Lawyers are hesitant to comment on the news that the state recognized this organization as extremist. A number of top Russian experts on legal matters have distanced themselves from assessing this topic. Boris Gruzd, a lawyer of the St. Petersburg City College of Advocates, assessed the decision of the Russian Supreme Court by delving into complex historical parallels. "In Hitler's Germany the Jehovah's Witnesses were banned and persecuted," the lawyer recalls. "They were especially singled out in concentration camps; they had a special badge, a purple triangle," Daniel explains. "Jehovah's Witnesses do not bear arms out of principle," Viacheslav Dolinin recalls. "They did not conduct mass demonstrations and they will not. But in the soviet mind for decades the thought was injected that 'sectarians are enemies' and that 'they cause nothing but evil.' The authorities understand very well that society will not rise to the defense of Jehovah's Witnesses. They are a safe opponent."

 

Alexander Daniel gives as one of the reasons for the current persecution of one of the largest religious 'sects,' the indicators of a totalitarian state. "If people by virtue of their religious distinctives consider themselves free from the rules which the state imposes on them, that is intolerable from the point of view of the totalitarian state," he explains.

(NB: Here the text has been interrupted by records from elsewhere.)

(** A task built from the steps above keeps the integrity. *)
Ltac preserve_step :=
  lazymatch goal with
  | |- preserves (_ ≫= _) => apply preserves_bind; [|intros ?]
  | |- preserves (try_catch _ _) => apply preserves_try_catch
  | |- preserves (mret _) => apply preserves_ret
  | |- preserves (throw _) => apply preserves_throw
  | |- preserves (gets _) => apply preserves_gets
  | |- preserves (prisma.required _) => apply preserves_required
  | |- preserves (prisma.paginate _ _ _) => apply preserves_paginate
  | |- preserves now => apply preserves_now
  | |- preserves (modify (broadcastToUsers _ _)) =>
      apply preserves_broadcastToUsers
  | |- preserves (modify (broadcastToUser _ _)) =>
      apply preserves_broadcastToUser
  | |- preserves (prisma.message.create _ _) => apply preserves_message_create
  | |- preserves (prisma.message.updateMany _ _ _) => apply preserves_updateMany
  | |- preserves (prisma.message.update_deleted _ _) =>
      apply preserves_update_deleted
  | |- preserves (prisma.conversation.update _ _) =>
      apply preserves_conversation_update
  | |- preserves (prisma.conversation.create _ _) =>
      apply preserves_conversation_create
  | |- preserves (prisma.conversationParticipant.update _ _ _) =>
      apply preserves_participant_update
  | |- preserves (forEachTask _ _) => apply preserves_forEachTask; intros ?
  | |- preserves (match ?x with _ => _ end) => destruct x
  | |- preserves (let _ := _ in _) => cbv zeta
  end.

Ltac preserve_handler :=
  unfold formatConversation, prisma.user.findUnique,
    prisma.conversation.findUnique, prisma.conversation.findUnique_participants,
    prisma.message.findUnique, prisma.message.count,
    prisma.conversationParticipant.findUnique,
    prisma.conversationParticipant.findMany,
    prisma.conversationParticipant.count;
  repeat preserve_step.

(** Every handler keeps the integrity of the tables, whatever it replies;
    with [wf_initial] it holds in every world that the handlers reach. *)
Theorem handlers_preserve_integrity :
  (∀ user body, preserves (sendMessage user body))
  ∧ (∀ user body, preserves (readMessages user body))
  ∧ (∀ user id, preserves (deleteMessage user id))
  ∧ (∀ user body, preserves (initiateCall user body))
  ∧ (∀ user conversationId query,
       preserves (getMessages user conversationId query))
  ∧ (∀ user query, preserves (getConversations user query))
  ∧ (∀ user targetUserId,
       preserves (createDirectConversation user targetUserId)).
Proof.
  repeat apply conj; intros.
  - unfold sendMessage. preserve_handler.
  - unfold readMessages. preserve_handler.
  - unfold deleteMessage. preserve_handler.
  - unfold initiateCall. preserve_handler.
  - unfold getMessages. preserve_handler.
  - unfold getConversations. preserve_handler.
  - unfold createDirectConversation. preserve_handler.
Qed.

(** * More of the code *)

(** ** The registry: [addConnection], [removeConnection] *)

Lemma with_connections_id (w : World) (m : gmap Z (list WebSocket.t)) :
  m = connections w → with_connections m w = w.
Proof. intros ->. by destruct w. Qed.

Lemma set_add_new (ws : WebSocket.t) (l : list WebSocket.t) :
  Forall (λ x, WebSocket.wsId x ≠ WebSocket.wsId ws) l →
  set_add ws l = l ++ [ws].
Proof.
  intros Hl. unfold set_add. rewrite decide_False; [done|].
  intros (x & Hx & Hid)%Exists_exists. rewrite Forall_forall in Hl.
  by apply (Hl x Hx).
Qed.

Lemma set_add_old (ws : WebSocket.t) (l : list WebSocket.t) :
  Exists (λ x, WebSocket.wsId x = WebSocket.wsId ws) l → set_add ws l = l.
Proof. intros Hl. unfold set_add. by rewrite decide_True. Qed.

Lemma set_add_ids (ws : WebSocket.t) (l : list WebSocket.t) :
  WebSocket.wsId ws ∈ WebSocket.wsId <$> set_add ws l.
Proof.
  unfold set_add. destruct (decide _) as [He|_].
  - apply Exists_exists in He as (x & Hx & <-). apply list_elem_of_fmap. eauto.
  - rewrite fmap_app. apply elem_of_app. right. simpl. left.
Qed.

Lemma set_add_NoDup (ws : WebSocket.t) (l : list WebSocket.t) :
  NoDup (WebSocket.wsId <$> l) → NoDup (WebSocket.wsId <$> set_add ws l).
Proof.
  intros Hl. unfold set_add. destruct (decide _) as [_|Hn]; [done|].
  rewrite fmap_app. apply NoDup_app. split; [done|]. split.
  - intros i (x & -> & Hx)%list_elem_of_fmap Hi. simpl in Hi.
    apply list_elem_of_singleton in Hi.
    apply Hn, Exists_exists. eauto.
  - simpl. apply NoDup_singleton.
Qed.

Lemma set_add_nonempty (ws : WebSocket.t) (l : list WebSocket.t) :
  set_add ws l ≠ [].
Proof.
  unfold set_add. destruct (decide _) as [He|_].
  - intros ->. inversion He.
  - by destruct l.
Qed.

Lemma NoDup_fmap_filter {A B} (f : A → B) (P : A → Prop)
    `{PDec : !∀ x, Decision (P x)} (l : list A) :
  NoDup (f <$> l) → NoDup (f <$> filter P l).
Proof.
  induction l as [|x l IH]; [done|].
  rewrite fmap_cons, filter_cons. intros [Hx Hl]%NoDup_cons.
  destruct (decide (P x)); [|by apply IH].
  rewrite fmap_cons. apply NoDup_cons. split; [|by apply IH].
  intros (y & Hy & Hin)%list_elem_of_fmap.
  apply list_elem_of_filter in Hin as [_ Hin].
  apply Hx, list_elem_of_fmap. eauto.
Qed.

(** The entry of the user after [addConnection]. *)
Lemma addConnection_lookup (w : World) (userId : Z) (ws : WebSocket.t) :
  connections (addConnection userId ws w) !! userId
  = Some (set_add ws (default [] (connections w !! userId))).
Proof.
  unfold addConnection. simpl.
  destruct (connections w !! userId) as [l|] eqn:E; simpl.
  - by rewrite lookup_alter_eq, E.
  - by rewrite lookup_alter_eq, lookup_insert_eq.
Qed.

Lemma addConnection_lookup_ne (w : World) (u v : Z) (ws : WebSocket.t) :
  u ≠ v →
  connections (addConnection u ws w) !! v = connections w !! v.
Proof.
  intros Hne. unfold addConnection. simpl.
  destruct (connections w !! u); simpl.
  - by rewrite lookup_alter_ne.
  - by rewrite lookup_alter_ne, lookup_insert_ne.
Qed.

Incidentally, as Viacheslav Dolinin specifies, it is unreal to find today former prisoners of the soviet camps among Witnesses. "In their office in Solnechnoe there is a small museum. There is presented their samizdat and reproduction equipment which they used when they were underground," Dolinin notes.

 

"Persecution and discrimination for any reason is unconstitutional," Boris Gruzd is certain. "Both the wearers of the triangle and the camps did not appear all at once. Everything has its development. And this trend in Russia does not call forth optimism." "Unfortunately, Russia is now at the same level of legal consciousness and of ensuring religious liberties and freedom of conscience as North Korea," Alexander Daniel is sure. (tr. by PDS, posted 25 April 2017)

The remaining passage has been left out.